Panels: Context Unlocked
I’ve slightly abstracted the panels out of chronological order, as I believe their combined impact is worth emphasis.
When recapping the Summit during a recent episode of Saturday Morning Neurosim, Orthogonal Research & Education Lab’s standing weekend discussion, I stated unabashedly: “ the panels were fantastic and changed what the event was to me” — why?
Whereas keynotes delivered strong individual visions, the panels triangulated perspectives, modeling the kind of transdisciplinary engagement we need. It is worth openly valuing and celebrating the contextualizing, vantage-framing, and illuminating aspect of what these panels were able to present.
But first, a few gems and quotables from the panelists.
Future of Work & Meaning Making

Greg Epstein, Humanist Chaplain (Harvard/MIT)
“If tech is a religion, it’s the most powerful one on Earth—so interrogate its heaven/hell prophecies and who they serve.”
What if what we really need is less augmentation of our bodies or our intelligence—and more augmentation of our capacity for compassion and sacrifice?”
Ken Liu, Author and Lawyer
“Fix humans? Then fix the human story—and learn how multiple stories can coexist.”

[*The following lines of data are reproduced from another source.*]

(* ===== verification/Backoff.v ===== *)
(** [src/backoff.rs]: the retry backoff policy.

    [factor.powi] and the random generator are not code of the repository: they are
    parameters.  Nothing is assumed of [powi]; of [random_range] only what its
    documentation says, and only where a theorem needs it. *)
From S2P Require Import Prelude F64 Duration Errors.

Definition MIN_BACKOFF_BASE : Duration := from_millis 100.
Definition MAX_BACKOFF_CAP : Duration := from_secs (24 * 3600).

Inductive BackoffPolicy : Type :=
| Linear (base increment cap : Duration)
| Exponential (base : Duration) (factor : f64) (cap : Duration) (jitter : f64).

Inductive PanicPolicy : Type := PanicRetry | PanicDead.

Definition panic_policy_default : PanicPolicy := PanicRetry.

Definition backoff_default : BackoffPolicy :=
  Exponential (from_secs 1) (f64_lit 2 1) (from_secs (5 * 60)) (f64_lit 2 10).

Definition fixed (d : Duration) : BackoffPolicy := Linear d 0 d.

Definition policy_cap (p : BackoffPolicy) : Duration :=
  match p with Linear _ _ cap => cap | Exponential _ _ cap _ => cap end.

(** The parts of [std] and [rand] the policy calls: [f64::powi] and
    [rng.random_range(lo..=hi)], where [None] is a panic. *)
Class BackoffEnv : Type := {
  powi : f64 -> Z -> f64;
  random_range : f64 -> f64 -> option f64;
}.

(** [rand]'s documentation: on a non-empty range with finite bounds the sample
    exists and lies in the range. *)
Class RandomRangeSpec (env : BackoffEnv) : Prop := {
  random_range_in : forall lo hi, lo <= hi ->
    exists x, random_range (Fin lo) (Fin hi) = Some (Fin x) /\ lo <= x <= hi;
}.

Section backoff.
Context `{env : BackoffEnv}.

(** [None] is a panic of [random_range]. *)
Definition apply_jitter (p : BackoffPolicy) (secs : f64) : option f64 :=
  match p with
  | Linear _ _ _ => Some secs
  | Exponential _ _ _ jitter =>
      if fle jitter fzero then Some secs else
      let j := fclamp jitter fzero fone in
      match random_range (fopp j) j with
      | None => None
      | Some delta => Some (fmul secs (fadd fone delta))
      end
  end.

Definition raw_secs (p : BackoffPolicy) (attempt : Z) : f64 :=
  match p with
  | Linear base increment _ =>
      fmul_add (as_secs_f64 increment) (f64_of_Z attempt) (as_secs_f64 base)
  | Exponential base factor _ _ =>
      let exp := clamp_i32 attempt in
      fmul (as_secs_f64 base) (powi factor exp)
  end.

Definition clamp_secs (raw cap_secs : f64) : f64 :=
  if is_finite raw then fmax (fmin raw cap_secs) fzero else cap_secs.

(** [BackoffPolicy::next]; [None] is a panic, of [random_range] or of
    [Duration::from_secs_f64]. *)
Definition next (p : BackoffPolicy) (attempt : Z) : option Duration :=
  let cap_secs := as_secs_f64 (policy_cap p) in
  match apply_jitter p (clamp_secs (raw_secs p attempt) cap_secs) with
  | None => None
  | Some jittered => from_secs_f64 (fmax (fmin jittered cap_secs) fzero)
  end.
End backoff.

Definition validate (p : BackoffPolicy) : result unit BuildError :=
  let? (base, cap) :=
    match p with
    | Linear base _ cap => Ok (base, cap)
    | Exponential base factor cap jitter =>
        if negb (is_finite factor) || fle factor fone then
          Err (BackoffInvalid "Exponential.factor must be finite and > 1.0")
        else if negb (is_finite jitter) || negb (fle fzero jitter && fle jitter fone) then
          Err (BackoffInvalid "Exponential.jitter must be in [0.0, 1.0]")
        else Ok (base, cap)
    end in
  if decide (cap = 0) then Err (BackoffInvalid "cap must be > 0") else
  if decide (MAX_BACKOFF_CAP < cap) then Err (BackoffInvalid "cap must be <= 24h") else
  if decide (base < MIN_BACKOFF_BASE) then Err (BackoffInvalid "base must be >= 100ms") else
  Ok tt.

(** The durations a policy carries are durations. *)
Definition policy_ok (p : BackoffPolicy) : Prop :=
  match p with
  | Linear base increment cap => dur_ok base /\ dur_ok increment /\ dur_ok cap
  | Exponential base _ cap _ => dur_ok base /\ dur_ok cap
  end.

(** * What the policy computes *)

Lemma validate_ok (p : BackoffPolicy) :
  validate p = Ok tt <->
  0 <> policy_cap p /\ policy_cap p <= MAX_BACKOFF_CAP /\
  match p with
  | Linear base _ _ => MIN_BACKOFF_BASE <= base
  | Exponential base factor _ jitter =>
      MIN_BACKOFF_BASE <= base /\ is_finite factor = true /\ fle factor fone = false /\
      exists j, jitter = Fin j /\ 0 <= j <= f64_unit
  end.
Proof.
  unfold validate. destruct p as [base inc cap|base factor cap jitter]; simpl.
  - repeat case_decide; split; try done; [lia..|]. intros _. split_and!; lia.
  - rewrite fone_eq. destruct (is_finite factor); simpl; [|split; [done|by intros (?&?&?&?&?)]].
    destruct (fle factor (Fin f64_unit)); simpl; [split; [done|by intros (?&?&?&?&?&?)]|].
    destruct jitter as [| |j]; simpl; [split; [done|by intros (?&?&?&?&?&?&?&?)]..|].
    unfold fzero. rewrite !fle_fin.
    repeat case_bool_decide; simpl; repeat case_decide; split; try done;
      try (intros (?&?&?&?&?&?&?&?&?); simplify_eq; lia).
    intros _. split_and!; try done; try lia. exists j. split_and!; done.
Qed.

Section next_facts.
Context `{env : BackoffEnv}.

Lemma cap_secs_bounded (p : BackoffPolicy) :
  policy_ok p -> policy_cap p <= MAX_BACKOFF_CAP ->
  exists c, as_secs_f64 (policy_cap p) = Fin c /\ 0 <= c /\
    from_secs_f64 (Fin c) = Some (policy_cap p).
Proof.
  intros Hok Hcap. assert (dur_ok (policy_cap p)) as Hd by (destruct p; simpl in *; intuition).
  destruct (as_secs_f64_rel _ Hd) as (c & Hc & ? & ?). exists c. split_and!; [done..|].
  rewrite <- Hc. apply duration_f64_roundtrip_aux. destruct Hd. split; [done|].
  apply Z.le_lt_trans with MAX_BACKOFF_CAP; done.
Qed.

(** The final clamp makes every jittered value a duration of at most the cap. *)
Lemma next_bounded (p : BackoffPolicy) (attempt : Z) :
  policy_ok p -> policy_cap p <= MAX_BACKOFF_CAP ->
  is_Some (apply_jitter p (clamp_secs (raw_secs p attempt) (as_secs_f64 (policy_cap p)))) ->
  exists d, next p attempt = Some d /\ 0 <= d <= policy_cap p.
Proof.
  intros Hok Hcap [x Hx]. unfold next. rewrite Hx.
  destruct (cap_secs_bounded p Hok Hcap) as (c & -> & Hc & Hfrom).
  destruct (fmin_fmax_clamp x c Hc) as (r & -> & Hr).
  destruct (from_secs_f64_le r c _ Hr Hfrom) as (d & Hd & ?). eauto.
Qed.

Lemma clamp_secs_fin (raw : f64) (c : Z) :
  0 <= c -> exists r, clamp_secs raw (Fin c) = Fin r /\ 0 <= r <= c.
Proof.
  intros Hc. unfold clamp_secs. destruct (is_finite raw); [|eauto with lia].
  by apply fmin_fmax_clamp.
Qed.
End next_facts.

(** A jitter ratio that validation accepts always yields a sample. *)
Lemma apply_jitter_total `{env : BackoffEnv, !RandomRangeSpec env}
    (p : BackoffPolicy) (secs : f64) :
  validate p = Ok tt -> is_Some (apply_jitter p secs).
Proof.
  intros (_ & _ & Hv)%validate_ok. destruct p as [|? ? ? jitter]; simpl; [done|].
  destruct Hv as (_ & _ & _ & j & -> & Hj). unfold fzero. rewrite fle_fin, fone_eq.
  case_bool_decide; [done|].
  unfold fclamp. rewrite !flt_fin, !bool_decide_false by lia.
  destruct (random_range_in (-j) j) as (x & Hx & _); [lia|].
  simpl. by rewrite Hx.
Qed.

(** [base + increment * n], the specification of the linear policy. *)
Definition linear_spec (base increment cap : Duration) (n : Z) : Duration :=
  Z.min (base + increment * n) cap.

(** Relative errors add up through [inc * n + base]. *)
Lemma linear_sum_rel (base inc n i b : Z) :
  0 <= n ->
  2 ^ 51 * Z.abs (i * nanos_per_sec - inc * f64_unit) <= inc * f64_unit ->
  2 ^ 51 * Z.abs (b * nanos_per_sec - base * f64_unit) <= base * f64_unit ->
  2 ^ 51 * Z.abs ((i * n + b) * nanos_per_sec - (base + inc * n) * f64_unit)
  <= (base + inc * n) * f64_unit.
Proof.
  intros Hn Hie Hbe.
  replace ((i * n + b) * nanos_per_sec - (base + inc * n) * f64_unit)
    with ((i * nanos_per_sec - inc * f64_unit) * n + (b * nanos_per_sec - base * f64_unit)) by ring.
  assert (2 ^ 51 * (Z.abs (i * nanos_per_sec - inc * f64_unit) * n) <= inc * f64_unit * n)
    by (rewrite Z.mul_assoc; by apply Z.mul_le_mono_nonneg_r).
  pose proof (Z.abs_triangle ((i * nanos_per_sec - inc * f64_unit) * n)
                (b * nanos_per_sec - base * f64_unit)) as Ht.
  rewrite Z.abs_mul, (Z.abs_eq n) in Ht by lia.
  change (2 ^ 51) with 2251799813685248 in *. lia.
Qed.

(** The fused multiply-add of the linear policy, on the errors of its operands. *)
Lemma linear_raw_rel (base inc n : Z) :
  dur_ok base -> dur_ok inc -> is_u32 n ->
  exists r, fmul_add (as_secs_f64 inc) (f64_of_Z n) (as_secs_f64 base) = Fin r /\ 0 <= r /\
    2 ^ 50 * Z.abs (r * nanos_per_sec - (base + inc * n) * f64_unit)
    <= (base + inc * n) * f64_unit.
Proof.
  intros Hb Hi Hn. pose proof f64_unit_large as [Hl Hu].
  destruct (as_secs_f64_rel _ Hi) as (i & -> & Hi0 & Hie).
  destruct (as_secs_f64_rel _ Hb) as (b & -> & Hb0 & Hbe).
  unfold is_u32, u32_max, dur_ok, dur_bound, u64_max in *.
  pose proof (linear_sum_rel base inc n i b ltac:(lia) Hie Hbe) as Hsum.
  rewrite f64_of_Z_exact by (change (2 ^ 53) with 9007199254740992; lia).
  unfold fmul_add. change nanos_per_sec with 1000000000 in *.
  assert (H100 : 2 ^ 100 < 2 ^ 200) by (apply Z.pow_lt_mono_r; lia).
  change (2 ^ 100) with 1267650600228229401496703205376 in H100.
  assert (H2000 : 2 ^ 200 * 2 ^ 1075 <= 2 ^ 2000)
    by (rewrite <- Z.pow_add_r by lia; apply Z.pow_le_mono_r; lia).
  change (2 ^ 51) with 2251799813685248 in *. change (2 ^ 50) with 1125899906842624.
  assert (HV : 0 <= base + inc * n <= 2 ^ 190) by
    (change (2 ^ 190) with (1569275433846670190958947355801916604025588861116008628224); nia).
  replace (i * (n * f64_unit) + b * f64_unit) with ((i * n + b) * f64_unit) by ring.
  set (s := i * n + b) in *. assert (0 <= s) by (subst s; nia). clearbody s.
  set (V := base + inc * n) in *. clearbody V.
  destruct (round_units_small (s * f64_unit) f64_unit) as [r Hr]; [lia| |].
  { rewrite Z.abs_eq by nia. rewrite Z.mul_comm. apply Z.mul_le_mono_nonneg_l; [lia|].
    assert (V * f64_unit <= 2 ^ 190 * 2 ^ 1075) by (apply Z.mul_le_mono_nonneg; lia).
    assert (2 ^ 191 * 2 ^ 1075 <= 2 ^ 2000)
      by (rewrite <- Z.pow_add_r by lia; apply Z.pow_le_mono_r; lia).
    change (2 ^ 191) with (2 * 2 ^ 190) in *.
    generalize dependent (2 ^ 2000). intros. nia. }
  exists r. split; [done|]. apply round_units_err in Hr; [|lia].
  replace (r * f64_unit - s * f64_unit) with ((r - s) * f64_unit) in Hr by ring.
  rewrite !Z.abs_mul, (Z.abs_eq f64_unit), (Z.abs_eq s) in Hr by lia.
  rewrite Z.mul_max_distr_nonneg_r in Hr by lia.
  assert (Hr' : 2 ^ 53 * Z.abs (r - s) <= Z.max (2 ^ 52) s) by nia.
  change (2 ^ 53) with 9007199254740992 in *. change (2 ^ 52) with 4503599627370496 in *.
  clear Hr H2000 Hu. generalize dependent (2 ^ 200). intros W HW HW'.
  destruct (decide (V = 0)) as [->|]; [lia|].
  assert (f64_unit <= V * f64_unit) by nia.
  set (X := V * f64_unit) in *. clearbody X. lia.
Qed.

(** The decision between the progression and the cap, on the computed floats. *)
Lemma linear_min_near (V cap r c : Z) :
  0 <= V -> 0 <= cap < 2 ^ 47 -> 0 <= r -> 0 <= c ->
  2 ^ 50 * Z.abs (r * nanos_per_sec - V * f64_unit) <= V * f64_unit ->
  2 ^ 51 * Z.abs (c * nanos_per_sec - cap * f64_unit) <= cap * f64_unit ->
  4 * Z.abs (Z.min r c * nanos_per_sec - Z.min V cap * f64_unit) <= f64_unit.
Proof.
  intros HV Hcap Hr Hc Hre Hce. pose proof f64_unit_pos.
  change nanos_per_sec with 1000000000 in *.
  change (2 ^ 50) with 1125899906842624 in *. change (2 ^ 51) with 2251799813685248 in *.
  change (2 ^ 47) with 140737488355328 in *.
  destruct (decide (V <= cap)).
  - rewrite (Z.min_l V) by lia. assert (V * f64_unit <= cap * f64_unit) by nia.
    assert (cap * f64_unit <= 140737488355328 * f64_unit) by nia.
    set (X := V * f64_unit) in *. set (Y := cap * f64_unit) in *. clearbody X Y. lia.
  - rewrite (Z.min_r V) by lia. assert (V * f64_unit >= cap * f64_unit + f64_unit) by nia.
    assert (cap * f64_unit <= 140737488355328 * f64_unit) by nia.
    set (X := V * f64_unit) in *. set (Y := cap * f64_unit) in *. clearbody X Y. lia.
Qed.

Lemma next_linear `{env : BackoffEnv} (base inc cap n : Z) :
  dur_ok base -> dur_ok inc -> dur_ok cap -> cap <= MAX_BACKOFF_CAP -> is_u32 n ->
  next (Linear base inc cap) n = Some (linear_spec base inc cap n).
Proof.
  intros Hb Hi Hc Hcap Hn. unfold next, clamp_secs, raw_secs. cbn [policy_cap].
  destruct (linear_raw_rel base inc n Hb Hi Hn) as (r & -> & Hr & Hre).
  destruct (as_secs_f64_rel _ Hc) as (c & -> & Hc0 & Hce).
  assert (MAX_BACKOFF_CAP < 2 ^ 47) by done.
  unfold fzero. cbn [apply_jitter is_finite].
  repeat (rewrite fmin_fin || rewrite fmax_fin).
  replace (Z.max (Z.min (Z.max (Z.min r c) 0) c) 0) with (Z.min r c) by lia.
  assert (0 <= base + inc * n) by (unfold dur_ok, is_u32 in *; nia).
  apply from_secs_f64_near; [lia| |]; unfold linear_spec.
  - destruct Hc. lia.
  - destruct Hc. apply linear_min_near; try done; lia.
Qed.

(** * Claims *)

(** C31: [BackoffPolicy::next] on a policy that [validate] accepts never panics, for
    every attempt number, every behaviour of [f64::powi] (overflow to infinity and
    NaN included) and every sample of the generator, and the delay it returns never
    exceeds the policy's [cap]. *)
Theorem next_total_and_capped (env : BackoffEnv) (Hrng : RandomRangeSpec env)
    (p : BackoffPolicy) (attempt : Z) :
  policy_ok p -> validate p = Ok tt ->
  exists d, next p attempt = Some d /\ 0 <= d <= policy_cap p.
Proof.
  intros Hok Hv. apply next_bounded; [done| |by apply apply_jitter_total].
  by apply validate_ok in Hv as (_ & ? & _).
Qed.

(** C32: The linear policy is exact to the nanosecond: although it computes with
    [f64] (a fused multiply-add of converted durations), for every base, increment
    and attempt number and every cap that validation accepts, [next] is
    [min (base + increment * n) cap]. *)
Theorem next_linear_exact (env : BackoffEnv) (base inc cap n : Z) :
  policy_ok (Linear base inc cap) -> validate (Linear base inc cap) = Ok tt -> is_u32 n ->
  next (Linear base inc cap) n = Some (linear_spec base inc cap n).
Proof.
  intros (Hb & Hi & Hc) (_ & Hcap & _)%validate_ok Hn. by apply next_linear.
Qed.

(** Without validation [next] does panic, although its documentation says it
    never does: converting a cap of [Duration::MAX] to [f64] rounds it up to [2^64]
    seconds, which [Duration::from_secs_f64] refuses. *)
Theorem next_panics_on_max_cap (env : BackoffEnv) :
  policy_ok (fixed (dur_bound - 1)) /\ next (fixed (dur_bound - 1)) 0 = None.
Proof. split; [done|]. unfold next. vm_compute. done. Qed.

“AI displaces the work that’s most representable in data—not just the most ‘cognitive.’”
“We can’t rely on politics alone—builders need to keep AI in the commons”
Juliet Schor, Economist & Sociology Professor (Boston College)
“Jobs are a story we invented. They became identity—but they don’t have to be.” (This is essentially a of combination of both Liu and Schor)
“Four-day week, no pay cut, is already working—time wealth is a practical complement to AI.”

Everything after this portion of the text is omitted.